I’m publishing this on #WorldMentalHealthDay. I wrote it over a year ago, before the pandemic. I didn’t have the courage to publish it then. Let’s have a go now.

I’ve been guilty of numb silence. My way of withdrawing from everything and everyone, not because I don’t want to be with them, but because I fear they won’t want to be with me. Another voice, a sensible one, tells me not to dwell on nonsense like that. But I hush it down and hunch my shoulders and stay silent. Or I mumble, go monosyllabic, and stare at the floor. No-one wants to talk to someone like that, so they stop talking to me. It works! It fails.

We go out on a trip to see a garden, and the rhododendrons are spectacular. I’m trying my best and working my hardest to be as uninteresting as possible. We get lost amid the looming trees and it’s ok, because we know the next path will make sense, and anyway there’s a map in my pocket.

I want to be uninteresting because I don’t want to engage in conversation because I don’t want to give away how much I’ve got so little to say.

The more I consider the world around me, the more I feel it directing its rage and indifference and mockery in my direction. So I hunch, I withdraw, I go silent.

Pretty sure that earlier this year, I went through a spell of proper, diagnosable depression. I didn’t go to a doctor, because in recent years it seems like I’ve been going to doctors far too often, about far too stupid things. It’s almost impossible to get an appointment at our local surgery anyway, thanks to a decade of Tory underfunding. Vote the fuckers out, I mutter as I hunch my way around town, and around gardens we visit like this one. The sun is out, but the wind is cold. We buy tea from a van.
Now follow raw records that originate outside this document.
(** X16. The job drains the accumulator: after a run that returned [True]
    the hash is gone, and a second run finds nothing, returns [False] and
    changes nothing; no click is counted twice. *)
Theorem count_log_click_drains (w : world) :
  (reconcile w).1 = true ->
  reconcile (reconcile w).2 = (false, (reconcile w).2).
Proof.
  unfold count_log_click at 1 3 4.
  destruct (bool_decide _) eqn:He; [done|].
  destruct (apply_click_data _ _ _) as [links|]; [|done]. intros _. cbn [snd].
  unfold count_log_click, hgetall. cbn [redis set_redis].
  rewrite lookup_delete_eq. by rewrite bool_decide_eq_true_2.
Qed.

(** X17. The job touches nothing but click counts: whatever the hash
    holds, the rows of the table keep their number, order, primary keys,
    URLs, codes and campaigns. *)
Theorem count_log_click_identity (w : world) :
  map link_identity (short_links (db (reconcile w).2))
  = map link_identity (short_links (db w)).
Proof.
  unfold count_log_click.
  destruct (bool_decide _); [done|].
  destruct (apply_click_data _ _ _) as [links|] eqn:Ha; [|done].
  cbn. by apply apply_click_data_identity in Ha.
Qed.

(** X18. Click counts never go down: when no counter of the hash is
    negative, every row has at least the count it had before the run. *)
Theorem count_log_click_monotone (w : world) :
  map_Forall (fun _ count => (0 <= count)%Z)
             (hgetall (redis w) (getenv environ "REDIS_CLICK_KEY" (lit "click_count"))) ->
  Forall2 clicks_le (short_links (db w)) (short_links (db (reconcile w).2)).
Proof.
  intros Hpos. unfold count_log_click.
  destruct (bool_decide _); [done|].
  destruct (apply_click_data _ _ _) as [links|] eqn:Ha; [|done].
  cbn. eapply apply_click_data_monotone; [|exact Ha].
  apply Forall_lookup. intros i [k v] Hin.
  apply list_elem_of_lookup_2, elem_of_map_to_list in Hin.
  by apply (Hpos k v).
Qed.

End Reconcile.

(** A state in which the hash read by the job (no [REDIS_CLICK_KEY] in
    the environment) holds three clicks for [example_url]. *)
Definition counted_field : bytes := blit "eJxodHRwczovL2V4YW1wbGUuY29tL2E=".

Definition counted_world : world :=
  mkWorld example_database ∅ {[ lit "click_count" := {[ counted_field := 3%Z ]} ]} [].

Lemma counted_world_reconciled :
  count_log_click ∅ stored_decompress counted_world
  = (true,
     mkWorld (mkDatabase [example_campaign]
                [mkShortLink 1 example_url (Some example_code) (Some 1) 3] [] [])
             ∅ (delete (lit "click_count") (redis counted_world)) []).
Proof.
  rewrite (count_log_click_single ∅ stored_decompress counted_world
             counted_field 3 (lit "eJxodHRwczovL2V4YW1wbGUuY29tL2E=") example_url).
  - reflexivity.
  - apply lookup_singleton_eq.
  - vm_compute. reflexivity.
  - vm_compute. reflexivity.
  - discriminate.
Qed.

Lemma count_log_click_false_unchanged_witness :
  (count_log_click ∅ stored_decompress empty_world).2 = empty_world.
Proof.
  apply (count_log_click_false_unchanged ∅ stored_decompress empty_world).
  reflexivity.
Defined.

Lemma count_log_click_drains_witness :
  count_log_click ∅ stored_decompress
    (count_log_click ∅ stored_decompress counted_world).2
  = (false, (count_log_click ∅ stored_decompress counted_world).2).
Proof.
  apply (count_log_click_drains ∅ stored_decompress counted_world).
  rewrite counted_world_reconciled. reflexivity.
Defined.

Lemma count_log_click_monotone_witness :
  Forall2 clicks_le (short_links (db counted_world))
          (short_links (db (count_log_click ∅ stored_decompress counted_world).2)).
Proof.
  apply (count_log_click_monotone ∅ stored_decompress counted_world).
  unfold hgetall. change (getenv ∅ "REDIS_CLICK_KEY" (lit "click_count"))
    with (lit "click_count").
  unfold counted_world. cbn [redis]. rewrite lookup_singleton_eq.
  apply map_Forall_singleton. lia.
Defined.

(** ** Clicks and reconciliation together *)

Section CountedClicks.

Variable environ : gmap string (list N).
Variable zlib_compress : bytes -> bytes.
Variable zlib_decompress : bytes -> result bytes.

(** X19. With [REDIS_CLICK_KEY] set in the environment to the name that
    [log_click] uses, the pipeline counts: after [n + 1] clicks on a
    non-empty URL from a client that sends a User-Agent, starting without
    the hash, one run of the job returns [True], adds exactly [n + 1] to
    the click count of the rows of that URL (and nothing to the others),
    and removes the hash. *)
Theorem clicks_counted_with_matching_key (n : nat) (w : world)
    (url ua : str) (r : request_data) (url_bytes : bytes) :
  (forall b, zlib_decompress (zlib_compress b) = Ok b) ->
  environ !! "REDIS_CLICK_KEY"%string = Some REDIS_CLICK_KEY ->
  HTTP_USER_AGENT r = Some ua ->
  str_encode url = Ok url_bytes ->
  url <> [] ->
  redis w !! REDIS_CLICK_KEY = None ->
  let w1 := log_clicks zlib_compress (S n) w url r in
  let w2 := (count_log_click environ zlib_decompress w1).2 in
  (count_log_click environ zlib_decompress w1).1 = true
  /\ short_links (db w2)
     = add_clicks url (Z.of_nat (S n)) (short_links (db w))
  /\ redis w2 !! REDIS_CLICK_KEY = None.
Proof.
  intros Hz Henv Hua He Hu Hr w1 w2. unfold w2.
  assert (Hkey : getenv environ "REDIS_CLICK_KEY" (lit "click_count")
                 = REDIS_CLICK_KEY)
    by (unfold getenv; by rewrite Henv).
  rewrite (count_log_click_single environ zlib_decompress w1
             (click_field zlib_compress url_bytes) (Z.of_nat (S n))
             (map Byte.to_N (click_field zlib_compress url_bytes)) url).
  - cbn [fst snd]. split; [done|]. split.
    + cbn [db set_redis set_db set_short_links short_links].
      unfold w1. by rewrite log_clicks_short_links.
    + cbn [redis set_redis]. rewrite Hkey. apply lookup_delete_eq.
  - rewrite Hkey. unfold w1. by apply (log_clicks_first _ n w url ua r).
  - apply bytes_decode_ascii, ascii_bytes_urlsafe_b64encode.
  - apply (decompress_url_compressed zlib_compress zlib_decompress Hz).
    unfold compress_url. rewrite He. cbn [rbind].
    apply bytes_decode_ascii, ascii_bytes_urlsafe_b64encode.
  - done.
Qed.

(** X20. A click from a client that sends no User-Agent header is neither
    logged nor counted: [user_agent[:255]] raises [TypeError] on [None]
    before the [ClickLog] row is created, and any number of such tasks
    leaves the database, the cache and Redis as they were. *)
Theorem log_click_without_user_agent (n : nat) (w : world) (url : str)
    (r : request_data) :
  HTTP_USER_AGENT r = None ->
  (exists msg, (log_click zlib_compress w url r).1 = Raise (TypeError msg))
  /\ log_clicks zlib_compress n w url r = w.
Proof.
  intros Hua. split.
  - unfold log_click. rewrite Hua. by eexists.
  - induction n as [|n IH]; [done|].
    cbn [log_clicks]. unfold log_click at 1. by rewrite Hua.
Qed.

End CountedClicks.

Lemma clicks_counted_with_matching_key_witness :
  let environ : gmap string (list N) :=
    {[ "REDIS_CLICK_KEY"%string := REDIS_CLICK_KEY ]} in
  let w := mkWorld example_database ∅ ∅ [] in
  let w1 := log_clicks stored_compress 3 w example_url example_request in
  let w2 := (count_log_click environ stored_decompress w1).2 in
  (count_log_click environ stored_decompress w1).1 = true
  /\ short_links (db w2)
     = [mkShortLink 1 example_url (Some example_code) (Some 1) 3]
  /\ redis w2 !! REDIS_CLICK_KEY = None.
Proof.
  intros environ w.
  apply (clicks_counted_with_matching_key environ stored_compress
           stored_decompress 2 w example_url (lit "curl/8") example_request
           (blit "https://example.com/a")).
  - reflexivity.
  - apply lookup_singleton_eq.
  - reflexivity.
  - vm_compute. reflexivity.
  - discriminate.
  - reflexivity.
Defined.

Lemma log_click_without_user_agent_witness :
  let r := mkRequest (Some (lit "10.0.0.1")) None None in
  (exists msg, (log_click stored_compress empty_world example_url r).1
               = Raise (TypeError msg))
  /\ log_clicks stored_compress 3 empty_world example_url r = empty_world.
Proof.
  intros r.
  apply (log_click_without_user_agent stored_compress 3 empty_world example_url r).
  reflexivity.
Defined.

(** ** Warming the cache (urlshortener/tasks.py, [cache_popular_urls]) *)

(** The loop of [cache_popular_urls] on the cache alone. *)
Definition cache_all (items : list (option str * str)) (c : cache) : cache :=
  fold_left
    (fun c '(short_code, original_url) =>
       cache_set c (lit "short_link_" ++ format_opt short_code)
                 (VStr original_url) (3600 * 24))
    items c.

Lemma cache_popular_urls_eq (w : world) :
  cache_popular_urls w
  = set_cache w (cache_all (popular_links (short_links (db w))) (the_cache w)).
Proof.
  unfold cache_popular_urls, cache_all.
  generalize (popular_links (short_links (db w))) as items.
  intros items. rewrite <- (set_cache_same w) at 1.
  generalize (the_cache w) as c. revert w.
  induction items as [|[sc u] items IH]; intros w c; [done|].
  cbn [fold_left]. cbn [the_cache set_cache].
  by rewrite <- IH.
Qed.

Lemma elem_of_popular_links (links : list ShortLink) (sc : option str) (u : str) :
  (sc, u) ∈ popular_links links
  <-> exists l, l ∈ links /\ (30 <= click_count l)%Z
                /\ short_code l = sc /\ original_url l = u.
Proof.
  unfold popular_links. rewrite list_elem_of_fmap. split.
  - intros (l & [= -> ->] & Hl). exists l.
    apply list_elem_of_In, filter_In in Hl as [Hl Hc].
    apply list_elem_of_In in Hl. split; [done|]. split; [lia|done].
  - intros (l & Hl & Hc & <- & <-). exists l. split; [done|].
    apply list_elem_of_In, filter_In. split; [by apply list_elem_of_In|lia].
Qed.

Lemma cache_all_lookup_other (k : str) (items : list (option str * str))
    (c : cache) :
  (forall sc u, (sc, u) ∈ items -> lit "short_link_" ++ format_opt sc <> k) ->
  cache_all items c !! k = c !! k.
Proof.
  revert c. induction items as [|[sc u] items IH]; intros c Hk; [done|].
  cbn [cache_all fold_left]. fold (cache_all items).
  rewrite IH.
  - unfold cache_set. apply lookup_insert_ne, (Hk sc u). left.
  - intros sc' u' Hin. apply (Hk sc' u'). by right.
Qed.

Lemma cache_all_lookup (k u : str) (items : list (option str * str))
    (c : cache) :
  (forall sc u', (sc, u') ∈ items ->
                 lit "short_link_" ++ format_opt sc = k -> u' = u) ->
  c !! k = Some (VStr u, 3600 * 24)
  \/ (exists sc, (sc, u) ∈ items /\ lit "short_link_" ++ format_opt sc = k) ->
  cache_all items c !! k = Some (VStr u, 3600 * 24).
Proof.
  revert c. induction items as [|[sc u'] items IH]; intros c Hu Hc.
  - destruct Hc as [Hc|(sc & Hin & _)]; [done|]. by apply elem_of_nil in Hin.
  - cbn [cache_all fold_left]. fold (cache_all items). apply IH.
    + intros sc' u'' Hin. apply (Hu sc' u''). by right.
    + unfold cache_set.
      destruct (decide (lit "short_link_" ++ format_opt sc = k)) as [Hk|Hk].
      * left. rewrite <- Hk at 1. rewrite lookup_insert_eq.
        by rewrite (Hu sc u' ltac:(left) Hk).
      * rewrite lookup_insert_ne by done.
        destruct Hc as [Hc|(sc' & Hin & Hk')]; [by left|].
        apply elem_of_cons in Hin as [[= -> ->]|Hin]; [done|].
        right. by exists sc'.
Qed.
I say a spell because I’m also pretty sure that I came out of it after a few weeks. It’s not completely gone, I can feel it lurking. Like a splinter that’s gone under the skin. You know it’s there, and it’s annoying and uncomfortable, but you live with it.

What’s more, I’m not sure that spell was the beginning. Looking back at weird things that have happened, bizarre decisions I’ve made and stupid things I’ve said and done, I’m pretty sure I’ve had this condition for years. I had no idea.

With the depression comes ludicrous self-loathing, because I feel guilty just for thinking that it’s a thing, or that it’s a thing for me. I’m a clichéd, middle-class, middle-age, comfortably-off cis white man in Southern England. I own 2 pairs of Bluetooth headphones for God’s sake. So many other people have so many better reasons for being so much more depressed about things than I do.

But then someone tries to talk to me, or pays me a small compliment, or asks me my opinion in a meeting, or or or –

I hunch. I withdraw. The splinter’s there. I switch on my very best fake smile, but behind it I’m desperate: disengage! Run and hide!

It’s ok. I’m ok. (Hi mum.) The worst has passed. My spells of numb silence sometimes return, but I’m better at noticing when they come near. I’m trying to pay attention. Seeking out good things: days when the rhododendrons are spectacular, and there are vans that sell tea.